The text was updated successfully, but these errors were encountered:

honzajavorek · 2024-03-05T12:04:30Z

I was able to confirm my hypothesis with the following minimal example:

import json
import json
from typing import Generator, cast

from scrapy import Request, Spider as BaseSpider
from scrapy.http import TextResponse


class Spider(BaseSpider):
    name = "minimal-example"

    def start_requests(self) -> Generator[Request, None, None]:
        for number in range(3):
            yield Request(
                "https://httpbin.org/post",
                method="POST",
                body=json.dumps(dict(code=f"CODE{number:0>4}", rate=number)),
                headers={"Content-Type": "application/json"},
            )

    def parse(self, response: TextResponse) -> Generator[dict, None, None]:
        data = json.loads(cast(dict, response.json())["data"])
        yield data

Scrapy results:

downloader/request_count: 3
downloader/request_method_count/POST: 3
downloader/response_count: 3
downloader/response_status_count/200: 3

Apify results:

downloader/request_count: 1
downloader/request_method_count/POST: 1
downloader/response_count: 1
downloader/response_status_count/200: 1

And no warnings, just silently deduping and dropping the requests.

honzajavorek · 2024-03-05T14:53:26Z

Playing around with another my scraper, it seems that using dont_filter=True with manually created requests also doesn't work. The docs say:

indicates that this request should not be filtered by the scheduler. This is used when you want to perform an identical request multiple times, to ignore the duplicates filter. Use it with care, or you will get into crawling loops.

I'm adding it under this issue, because I think it's related. The problem also is that all this happens silently. If something isn't supported by the Apify scheduler, it should warn or fail. Minimal example:

from typing import Generator

from scrapy import Request, Spider as BaseSpider
from scrapy.http import TextResponse


class Spider(BaseSpider):
    name = "minimal-example"

    def start_requests(self) -> Generator[Request, None, None]:
        for _ in range(3):
            yield Request("https://httpbin.org/get", method="GET", dont_filter=True)

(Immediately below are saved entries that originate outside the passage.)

(** A credential created disabled is read back enabled; the key on disk is not the key. *)
Lemma credential_roundtrip_witness :
  (exists saved key, tbl demo_disk "c1" = Some saved /\ saved.(CRAPIKey) = Some key /\ key <> "key") /\
  (exists row, (first_opened false demo_passkey "c1" demo_disk).1 = Ok row /\
     Credential_ToCore (row <| CRProvider := demo_provider |>) = azure_credential) /\
  (exists row, (first_opened true demo_passkey "c1" demo_disk).1 = Ok row /\
     APIKey (Credential_ToCore (row <| CRProvider := demo_provider |>)) = SecretMask).
Proof.
  destruct (credential_roundtrip demo_passkey demo_nonce (map_to_list demo_credential.(Aliases)) demo_credential "c1"
    demo_provider 7 (mkMemTable ∅ []) demo_disk) as (Hread & _).
  - intros i. unfold demo_nonce. eexists. split; [reflexivity|]. destruct (i =? 0)%nat; reflexivity.
  - intros i r. cbn. by rewrite lookup_empty.
  - vm_compute. reflexivity.
  - reflexivity.
  - vm_compute. reflexivity.
  - split; [eexists _, _; split; [vm_compute; reflexivity|]; split; [reflexivity|discriminate]|]. split.
    + destruct (first_opened false demo_passkey "c1" demo_disk) as [[row|e] d2] eqn:Hf.
      * exists row. split; [reflexivity|]. exact (Hread false _ _ Hf).
      * vm_compute in Hf. discriminate Hf.
    + destruct (first_opened true demo_passkey "c1" demo_disk) as [[row|e] d2] eqn:Hf.
      * exists row. split; [reflexivity|]. by rewrite (Hread true _ _ Hf).
      * vm_compute in Hf. discriminate Hf.
Defined.

(** The assignments leave the ID, the provider and the settings alone. *)
Lemma assignments_keep {T} (proj : Credential -> T) r c :
  (forall c v, proj (c <| CName := v |>) = proj c) -> (forall c v, proj (c <| Enabled := v |>) = proj c) ->
  (forall c v, proj (c <| ExpiryAt := v |>) = proj c) -> (forall c v, proj (c <| CAllowedModels := v |>) = proj c) ->
  (forall c v, proj (c <| CBlockedModels := v |>) = proj c) -> (forall c v, proj (c <| Endpoint := v |>) = proj c) ->
  (forall c v, proj (c <| Aliases := v |>) = proj c) -> (forall c v, proj (c <| APIKey := v |>) = proj c) ->
  proj (foldl (fun cred f => f cred) c (assignments r)) = proj c.
Proof.
  intros H1 H2 H3 H4 H5 H6 H7 H8.
  assert (Hset : forall A (o : option A) f x, (forall v y, proj (f v y) = proj y) -> proj (if_set o f x) = proj x)
    by (intros A [v|] f x Hf; [apply Hf|done]).
  unfold assignments. cbn [foldl]. rewrite !Hset; try done. intros v y. by destruct (given v).
Qed.

Lemma assignments_fixed r c : Settings (foldl (fun cred f => f cred) c (assignments r)) = Settings c.
Proof. by apply (assignments_keep Settings). Qed.

Lemma applyTo_CProvider r c : CProvider (applyTo r c) = CProvider c.
Proof. unfold applyTo. destruct (_ ≫= _); by apply (assignments_keep CProvider). Qed.
Lemma applyTo_CID r c : CID (applyTo r c) = CID c.
Proof. unfold applyTo. destruct (_ ≫= _); by apply (assignments_keep CID). Qed.

(** ** A credential that cannot change its mode

    The secret of a service principal survives every update that does not name another one, and
    the other modes take no secret: such an update is always refused. *)
Lemma principal_stays cred azure order r azure' :
  Credential_Validate order cred = Ok () -> cred.(Settings).(Azure) = Some azure ->
  azure.(AuthMode) = AzureAuthServicePrincipal ->
  r.(UCSettings) = Some (mkCredentialSettings (Some azure')) -> azure'.(AuthMode) <> AzureAuthServicePrincipal ->
  forall order', Credential_Validate order' (applyTo r cred) <> Ok ().
Proof.
  intros Hval Haz Hmode Hr Hmode' order' Hok. pose proof (Validate_settings _ _ Hval) as Hset. rewrite Haz in Hset.
  destruct Hset as [_ [(Hm & _)|[(_ & _ & _ & Hsec)|(Hm & _)]]]; [by rewrite Hmode in Hm| |by rewrite Hmode in Hm].
  apply Validate_settings in Hok.
  assert (Happ : exists c, (applyTo r cred).(Settings).(Azure) =
    Some (if negb (given azure'.(ClientSecret)) then azure' <| ClientSecret := azure.(ClientSecret) |> else azure') /\ c = cred).
  { exists cred. split; [|done]. unfold applyTo. rewrite Hr. cbn [mbind option_bind Azure if_set]. unfold applyTo_azure.
    rewrite assignments_fixed, Haz. destruct (negb _); reflexivity. }
  destruct Happ as (_ & Happ & _). rewrite Happ in Hok. destruct Hok as [_ Hok].
  destruct (given (ClientSecret azure')) eqn:Hg; cbn [negb] in Hok.
  - assert (ClientSecret azure' <> "") by (intros He; unfold given in Hg; by rewrite He in Hg).
    destruct Hok as [(_ & _ & _ & ?)|[(? & _)|(_ & ? & _)]]; done.
  - destruct Hok as [(_ & _ & _ & ?)|[(? & _)|(_ & ? & _)]]; done.
Qed.
(** The groups of a query, in the order of their keys. *)
Definition key_le (a b : Z * string) : Prop := a.1 < b.1 \/ (a.1 = b.1 /\ String.leb a.2 b.2 = true).
#[export] Instance key_le_dec a b : Decision (key_le a b).
Proof. unfold key_le. apply _. Defined.
Definition groups (key : Cells -> Z * string) (rows : list Cells) : list (Z * string) :=
  merge_sort key_le (remove_dups (map key rows)).

Definition has_key (key : Cells -> Z * string) (k : Z * string) (row : Cells) : bool := bool_decide (key row = k).

(** [s.Points[idx]], updated. *)
Definition at_index {A} (f : A -> A) (i : Z) (l : list A) : option (list A) :=
  if (i <? 0) || (Z.of_nat (List.length l) <=? i) then None else Some (alter f (Z.to_nat i) l).

Fixpoint foldO {S A} (f : S -> A -> option S) (s : S) (l : list A) : option S :=
  match l with [] => Some s | a :: l => s ← f s a; foldO f s l end.

Definition add_group (key : Cells -> Z * string) (rows : list Cells) (ps : list TimePoint) (k : Z * string) : option (list TimePoint) :=
  let group := List.filter (has_key key k) rows in
  let ok := count isOk group in
  at_index (fun p => mkTimePoint p.(TpT) (p.(TpErrors) + count isError group) (p.(TpCancelled) + count isCancelled group)
    (if (0 <? ok) && negb (is_empty k.2) then (p.(TpProviders) ++ [mkProviderCount k.2 ok])%list else p.(TpProviders))) k.1 ps.

Definition summary_key (start bucket : Z) (row : Cells) : Z * string := (bucket_of_row start bucket row, text (cell colLLMProvider row)).

Definition GetRequestSummaryByTime (from to bucket : Z) (d : Db) : option (result ReadFailure TimeSummary) :=
  '(start, n) ← bucketStart from to bucket;
  ps ← points (fun t => mkTimePoint t 0 0 []) start n bucket;
  match read_table events_table d with
  | Err e => Some (Err (QueryFailed "request summary" e))
  | Ok rows =>
      let rows := List.filter (started_in from to) rows in
      let key := summary_key start bucket in
      ps ← foldO (add_group key rows) ps (groups key rows);
      Some (Ok (mkTimeSummary from to bucket ps))
  end.

Definition set_spend (key : Cells -> Z * string) (rows : list Cells) (ps : list SpendPoint) (k : Z * string) :
    option (list SpendPoint) :=
  at_index (fun p => mkSpendPoint p.(SpT) (usd (total cost (List.filter (has_key key k) rows)))) k.1 ps.

(** The conversion of a group's sum fails the query. *)
Definition sums_fit (key : Cells -> Z * string) (rows : list Cells) : bool :=
  forallb (fun k => is_ok (bigint (total cost (List.filter (has_key key k) rows)))) (groups key rows).

Definition GetBudgetSpendByTime (budgetID : string) (from to bucket : Z) (d : Db) : option (result ReadFailure BudgetSpend) :=
  '(start, n) ← bucketStart from to bucket;
  ps ← points (fun t => mkSpendPoint t f64_zero) start n bucket;
  match read_table events_table d with
  | Err e => Some (Err (QueryFailed "budget spend" e))
  | Ok rows =>
      let rows := List.filter (fun r => bool_decide (cell colGovernanceBudgetID r = Some (VString budgetID)) && started_in from to r) rows in
      let key r := (bucket_of_row start bucket r, "") in
      if negb (sums_fit key rows) then Some (Err (QueryFailed "budget spend" "Conversion Error"))
      else
        ps ← foldO (set_spend key rows) ps (groups key rows);
        Some (Ok (mkBudgetSpend budgetID from to bucket ps))
  end.
End reads.
Lemma loop_ok g g' : loop_step g g' -> group_ok g -> group_ok g'.
Proof.
  intros Hs Hg. pose proof Hg as [Hj Hl _ _ _ _ _ Hnm].
  destruct Hs as [g i n Hi|g i n ch s Hi|g i n ch s j Hi Hn Ht|g i n ch s t o Hi|g i n c s Hi Hc Hf|g i n c Hi Hc Hf|g i n s t o Hi];
    pose proof (Hl i (mk_is_Some _ _ Hi)) as Hlt; pose proof (Hnm _ _ _ Hi) as Hsn.
  - by apply set_loop_group.
  - apply set_loop_group; [done| |]; [by apply on_stats_some|]. apply exec_begin_group; auto.
  - pose proof (trigger_grows g n j false Hn) as Hgr. apply set_loop_group; [done| |].
    { apply on_stats_some. by eapply grows_some. }
    apply exec_begin_group; [right; by eapply grows_some|]. apply jobs_group; [done| |done]. by apply trigger_ok.
  - destruct (exec_end_frame n s t o g) as [f Hf]. apply set_loop_group; [by rewrite Hf| |by apply exec_end_group].
    rewrite Hf. by apply on_stats_some.
  - apply set_loop_group; [done| |]; [by apply on_stats_some|]. apply exec_begin_group; auto.
  - by apply delete_loop_group.
  - by apply delete_loop_group, exec_end_group.
Qed.

Lemma group_owner_ok g w : group_ok g ->
  match w with
  | Starting todo | Launching todo => forall n, n ∈ todo -> n ∈ g.(batch)
  | StartRun n todo _ => forall m, m ∈ n :: todo -> m ∈ g.(batch)
  | _ => True
  end -> group_ok (g <| owner := w |>).
Proof. intros [Hj Hl Hc Hi Hst Hb Ho Hn] Hw. constructor; cbn; try done. by eapply jobs_ok_same, Hj. Qed.

Lemma owner_ok g g' : owner_step g g' -> group_ok g -> group_ok g'.
Proof.
  intros Hs Hg. pose proof Hg as [Hj Hl Hc Hi Hst Hb Ho Hn].
  destruct Hs as [g Hw Hs|g n todo Hw Hf|g n todo s Hw Hf|g n todo s t o Hw|g Hw|g Hw|g n todo Hw|g Hw|g c Hw Hs Hc'|g Hw Hlp|g Hw];
    rewrite Hw in Ho.
  - constructor; cbn; try done.
    + by eapply (jobs_ok_log g), Hj.
    + intros i Hs'%Hl. lia.
    + intros c Hc'%Hc. lia.
    + intros c [= <-]. lia.
    + intros _. eexists. split; [done|]. intros Hc'%Hc. lia.
    + by intros n Hn'%sorted_names_spec.
  - apply group_owner_ok; [done|]. intros m Hm. apply Ho. by right.
  - apply group_owner_ok; [|exact Ho]. apply exec_begin_group; [|done]. left. apply Ho. by left.
  - apply group_owner_ok; [|destruct (run_result o) as [d [e|]]; [done|]].
    + apply exec_end_group; [|done]. apply Hb, Ho. by left.
    + destruct (exec_end_frame n s t o g) as [f ->]. intros m Hm. apply Ho. by right.
  - constructor; cbn; try done. by eapply jobs_ok_same, Hj.
  - by apply group_owner_ok.
  - assert (Hnm : is_Some (g.(jobs) !! n)) by (apply Hb, Ho; by left).
    constructor; cbn; [by eapply jobs_ok_same, Hj| | | |done|done| |].
    + intros i [x [[<- _]|[_ Hk]]%lookup_insert_Some]; [lia|]. pose proof (Hl i (mk_is_Some _ _ Hk)). lia.
    + intros c Hc'%Hc. lia.
    + intros c Hc'%Hi. lia.
    + intros m Hm. apply Ho. by right.
    + intros k m p [[_ [= <- _]]|[_ Hk]]%lookup_insert_Some; eauto.
  - by apply group_owner_ok.
  - constructor; cbn; try done; [by eapply (jobs_ok_log g), Hj|]. intros d [->%elem_of_singleton|Hd]%elem_of_union; auto.
  - constructor; cbn; try done. by eapply (jobs_ok_log g), Hj.
  - constructor; cbn; try done. by eapply (jobs_ok_log g), Hj.
Qed.

Lemma worker_ok g g' : group_ok g -> worker_step g g' -> group_ok g'.
Proof. intros Hg Hw. destruct Hw; eauto using caller_ok, owner_ok, loop_ok. Qed.

Lemma new_group_ok : group_ok NewGroup.
Proof. constructor; cbn; try done; [by intros i [x Hx%lookup_empty_Some]|by intros n Hn%elem_of_nil]. Qed.

(** ** One run of a job at a time *)

(** The events since the last one with a property. *)
Fixpoint since (p : occurrence -> bool) (l : list occurrence) : list occurrence :=
  match l with [] => [] | o :: l => if p o then [] else o :: since p l end.
Definition is_start (o : occurrence) : bool := match o with StartCalled => true | _ => false end.
Definition is_close (o : occurrence) : bool := match o with StopClosed => true | _ => false end.

(** The runs at the start of the jobs [done], all of them without error. *)
Inductive start_ran (f : string -> bool) : list string -> list occurrence -> Prop :=
| sr_none : start_ran f [] []
| sr_skip n ns l : f n = false -> start_ran f ns l -> start_ran f (ns ++ [n]) l
| sr_ok n ns l s t d : f n = true -> start_ran f ns l ->
    start_ran f (ns ++ [n]) (Ended n s t (d, None) :: Began n s :: l).

(** A run of the job that began and ended since the stop channel was closed. *)
Definition drained (n : string) (l : list occurrence) : Prop :=
  exists s t r, [Ended n s t r; Began n s] `sublist_of` since is_close l.

Definition is_running (ph : phase) : bool := match ph with Executing _ _ | Draining _ => true | _ => false end.

(** A goroutine or [Start] is running the job. *)
Definition executing (n : string) (g : Group) : Prop :=
  (exists todo s, g.(owner) = StartRun n todo s) \/
  (exists i ph, g.(loops) !! i = Some (n, ph) /\ is_running ph = true).

Definition has_loop (n : string) (g : Group) : Prop := exists i ph, g.(loops) !! i = Some (n, ph).

Definition owner_state (g : Group) : Prop :=
  match g.(owner) with
  | Idle => g.(started) = true -> forall n, n ∈ g.(batch) -> has_loop n g
  | Starting todo => g.(loops) = ∅ /\ g.(started) = true /\
      exists ns, g.(batch) = (ns ++ todo)%list /\ start_ran (has_flag RunAtStart g) ns (since is_start g.(log))
  | StartRun n todo s => g.(loops) = ∅ /\ g.(started) = true /\ has_flag RunAtStart g n = true /\
      exists ns l, g.(batch) = (ns ++ n :: todo)%list /\ start_ran (has_flag RunAtStart g) ns l /\
        since is_start g.(log) = Began n s :: l
  | StartFailing => g.(loops) = ∅ /\ g.(started) = true /\
      exists ns n todo s t d e l, g.(batch) = (ns ++ n :: todo)%list /\ has_flag RunAtStart g n = true /\
        start_ran (has_flag RunAtStart g) ns l /\ since is_start g.(log) = Ended n s t (d, Some e) :: Began n s :: l
  | Launching todo => g.(started) = true /\
      exists ns, g.(batch) = (ns ++ todo)%list /\ (forall n, n ∈ ns -> has_loop n g) /\ (forall n, n ∈ todo -> ~ has_loop n g) /\
        exists new l, since is_start g.(log) = (new ++ l)%list /\ start_ran (has_flag RunAtStart g) g.(batch) l
  | Stopping => g.(started) = false /\ (exists c, g.(stop) = Some c /\ c ∈ g.(closed)) /\
      forall n, n ∈ g.(batch) -> has_flag RunAtStop g n = true ->
        (exists i ph, g.(loops) !! i = Some (n, ph) /\
           match ph with Draining s => [Began n s] `sublist_of` since is_close g.(log) | _ => True end) \/ drained n g.(log)
  end.
(** [m] is the entry of the first row with its key, a key that is not in [seen]. *)
Definition first_row (seen : gset CatalogKey) (rows : list SourceSchema) (m : ModelMetadata) : Prop :=
  exists pre row post, rows = (pre ++ row :: post)%list /\ m = metadata_of row /\ row_key row ∉ seen /\
    forall r, r ∈ pre -> row_key r <> row_key row.

Lemma first_row_cons seen row rows m : first_row seen (row :: rows) m <->
  (m = metadata_of row /\ row_key row ∉ seen) \/ first_row ({[row_key row]} ∪ seen) rows m.
Proof.
  split.
  - intros (pre & r & post & Hr & -> & Hs & Hpre). destruct pre as [|p pre]; injection Hr as -> ->; [by left|right].
    exists pre, r, post. splits; [done|done| |intros x Hx; apply Hpre; by right].
    intros [Hx%elem_of_singleton|Hx]%elem_of_union; [|done]. apply (Hpre p); [by left|done].
  - intros [[-> Hs]|(pre & r & post & -> & -> & Hs & Hpre)]; [by exists [], row, rows; splits; try done; intros x Hx; apply elem_of_nil in Hx|].
    exists (row :: pre), r, post. splits; [done|done|set_solver|]. intros x [->|Hx]%elem_of_cons; [intros Hx; apply Hs; rewrite Hx; set_solver|auto].
Qed.

Lemma first_row_seen seen row rows m : row_key row ∈ seen -> first_row seen (row :: rows) m <-> first_row seen rows m.
Proof. intros Hin. rewrite first_row_cons. replace ({[row_key row]} ∪ seen) with seen by set_solver. naive_solver. Qed.

(** The entries of the two lists. *)
Lemma build_rows_spec rows seen c : 
  let c' := build_rows rows seen c in
  (forall k, k ∈ seen <-> k ∈ map ModelMetadata_CatalogKey c.(ModelsCatalog)) ->
  NoDup (map ModelMetadata_CatalogKey c.(ModelsCatalog)) ->
  NoDup (map ModelMetadata_CatalogKey c'.(ModelsCatalog)) /\
  c'.(PricingCatalog) = (c.(PricingCatalog) ++ map variant_of rows)%list /\
  (forall m, m ∈ c'.(ModelsCatalog) <-> m ∈ c.(ModelsCatalog) \/ first_row seen rows m) /\
  (c'.(TotalUnknown), c'.(TotalSourceCount), c'.(Digest), c'.(URL)) = (c.(TotalUnknown), c.(TotalSourceCount), c.(Digest), c.(URL)).
Proof.
  cbn zeta. revert seen c. induction rows as [|row rows IH]; intros seen c Hseen Hnd; cbn [build_rows].
  { rewrite app_nil_r. splits; try done. intros m. split; [by left|]. intros [Hm|(pre & r & post & Hr & _)]; [done|by destruct pre]. }
  destruct (decide _) as [Hin|Hnin].
  - destruct (IH seen (c <| PricingCatalog ::= fun l => (l ++ [variant_of row])%list |>)) as (H1 & H2 & H3 & H4); [done|done|].
    splits; try done; [rewrite H2; cbn; by rewrite <- app_assoc|]. intros m. rewrite H3, first_row_seen by done. done.
  - destruct (IH ({[row_key row]} ∪ seen) (c <| ModelsCatalog ::= fun l => (l ++ [metadata_of row])%list |>
      <| PricingCatalog ::= fun l => (l ++ [variant_of row])%list |>)) as (H1 & H2 & H3 & H4).
    + intros k. cbn. rewrite map_app. cbn [map]. rewrite elem_of_app, <- Hseen, list_elem_of_singleton, elem_of_union, elem_of_singleton. change (ModelMetadata_CatalogKey (metadata_of row)) with (row_key row). tauto.
    + cbn. rewrite map_app. apply NoDup_app. splits; [done| |apply NoDup_singleton].
      intros k Hk ->%list_elem_of_singleton. by apply Hnin, Hseen.
    + splits; try done; [rewrite H2; cbn; by rewrite <- app_assoc|]. intros m. rewrite H3, first_row_cons. cbn.
      rewrite elem_of_app, list_elem_of_singleton. naive_solver.
Qed.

    def parse(self, response: TextResponse) -> Generator[dict, None, None]:
        yield {"something": True}

The code above makes 3 requests with Scrapy, but only 1 request with Apify. This means that probably the whole logic of deduplicating requests works very differently. I believe Scrapy fingerprints the requests to assess whether they're the same or not, and spider author can override it using dont_filter=True if the situation requires it.

For example, I have a scraper which sometimes redirects me to a dummy page. When I detect it, I want to retry the original URL. By default that would be a duplicate request and Scrapy would ignore it, but using dont_filter=True I can override the behavior and try again.

vdusek · 2024-03-06T13:51:12Z

Hi @honzajavorek, thank you for reporting these 🙏.

I'm gonna investigate the deduplication process within our request queue and try and resolve the underlying issues you've pointed out.

Playing around with another my scraper, it seems that using dont_filter=True with manually created requests also doesn't work.

Yeah, sorry, this is bad and not transparent.

The users should be informed when certain requests are not being scheduled (& processed), especially if they are not supported by our ApifyScheduler. The initial step should be this PR #191 to address failures with serialization.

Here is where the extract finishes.